AIM OF THE EXERCISE —
The answer must consist of each line below that holds the word "rows", copied as it stands.

BEGIN DATASET RECORDS

(** The intents after a capture differ in their status alone. *)
Lemma captured_intents rows tenant_id id other intent :
  rows !! other = Some intent →
  ∃ intent', update_where pi_tenant_id tenant_id id mark_captured rows !! other = Some intent' ∧
    pi_tenant_id intent' = pi_tenant_id intent ∧ pi_wallet_id intent' = pi_wallet_id intent ∧
    pi_amount intent' = pi_amount intent ∧ pi_currency intent' = pi_currency intent.
Proof.
  intros Hother. unfold update_where. destruct (row_of _ _ _ _) as [row|] eqn:Hrow; [|eauto 10].
  apply row_of_Some in Hrow as [Hrow _]. destruct (decide (other = id)) as [->|Hne].
  - rewrite lookup_insert_eq. simplify_eq. eexists. split; [done|]. done.
  - rewrite lookup_insert_ne by done. eauto 10.
Qed.

Lemma captured_intents_inv rows tenant_id id other intent' :
  update_where pi_tenant_id tenant_id id mark_captured rows !! other = Some intent' →
  ∃ intent, rows !! other = Some intent ∧ pi_amount intent' = pi_amount intent.
Proof.
  unfold update_where. destruct (row_of _ _ _ _) as [row|] eqn:Hrow; [|eauto].
  apply row_of_Some in Hrow as [Hrow _]. rewrite lookup_insert. case_decide; naive_solver.
Qed.

Lemma captured_accounted t t' payment_intent_id scope intent wallet value capture_id grant_id ledger_id :
  accounted t → checked_scope t payment_intent_id scope intent wallet →
  captured_into t t' scope value capture_id grant_id ledger_id → accounted t'.
Proof.
  intros Hacc Hscope Hcap. destruct (captured_amount _ _ _ _ _ _ _ _ _ _ Hacc Hscope Hcap) as [Hvalue Htext].
  destruct Hcap as [_ Hpos Hfresh Hfreshg Hfreshl Hconflict Hcaptures [now Hgrants] [key Hentries] Hintents _].
  destruct Hscope as [Hintent Htenant Hcurrency _ -> _ _ _ _]. constructor.
  - intros id capture. rewrite Hcaptures, lookup_insert, Hgrants, Hentries, Hintents. case_decide as Hid.
    + intros [= <-]. exists grant_id, ledger_id. rewrite !lookup_insert_eq.
      destruct (captured_intents (payment_intents t) (wr_tenant_id request) payment_intent_id _ _ Hintent)
        as (intent' & Hintent' & Ht & Hw & Ha & Hc).
      eexists _, _, intent'. cbn. split_and!; [done|done|done| |done| |exact Hintent'|]; constructor; cbn; try done.
      * by left.
      * congruence.
      * congruence.
      * congruence.
    + intros Hcapture. destruct (ac_refs _ Hacc _ _ Hcapture) as (g & l & grant & entry & i & ? & ? & Hg & ? & Hl & ? & Hi & Hic).
      destruct (captured_intents (payment_intents t) (wr_tenant_id request) payment_intent_id _ _ Hi)
        as (i' & Hi' & Ht & Hw & Ha & Hc).
      exists g, l, grant, entry, i'. rewrite !lookup_insert_ne by congruence. split_and!; try done.
      destruct Hic. constructor; congruence.
  - intros id capture id' capture'. rewrite Hcaptures, !lookup_insert. case_decide; case_decide; [congruence|..].
    + intros [= <-] Hcapture' Hrefs. destruct (ac_refs _ Hacc _ _ Hcapture') as (g & l & ? & ? & ? & Hg & Hl & ? & _ & ? & _).
      cbn in Hrefs. rewrite Hg, Hl in Hrefs. destruct Hrefs; simplify_eq.
    + intros Hcapture [= <-] Hrefs. destruct (ac_refs _ Hacc _ _ Hcapture) as (g & l & ? & ? & ? & Hg & Hl & ? & _ & ? & _).
      cbn in Hrefs. rewrite Hg, Hl in Hrefs. destruct Hrefs; simplify_eq.
    + by apply (ac_own _ Hacc).
  - rewrite any_row_false in Hconflict. intros id capture id' capture'. rewrite Hcaptures, !lookup_insert.
    case_decide; case_decide; [congruence|..].
    + intros [= <-] Hcapture' Hc. discriminate (eq_trans (eq_sym (Hconflict _ _ Hcapture')) Hc).
    + intros Hcapture [= <-] Hc. rewrite capture_conflict_sym in Hc.
      discriminate (eq_trans (eq_sym (Hconflict _ _ Hcapture)) Hc).
    + by apply (ac_once _ Hacc).
  - intros id other. rewrite Hintents. intros (i & Hi & ->)%captured_intents_inv. by apply (ac_amounts _ Hacc id).
Qed.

END DATASET RECORDS

WRITTEN ANSWER —
Lemma captured_intents rows tenant_id id other intent :
  rows !! other = Some intent →
  ∃ intent', update_where pi_tenant_id tenant_id id mark_captured rows !! other = Some intent' ∧
Lemma captured_intents_inv rows tenant_id id other intent' :
  update_where pi_tenant_id tenant_id id mark_captured rows !! other = Some intent' →
  ∃ intent, rows !! other = Some intent ∧ pi_amount intent' = pi_amount intent.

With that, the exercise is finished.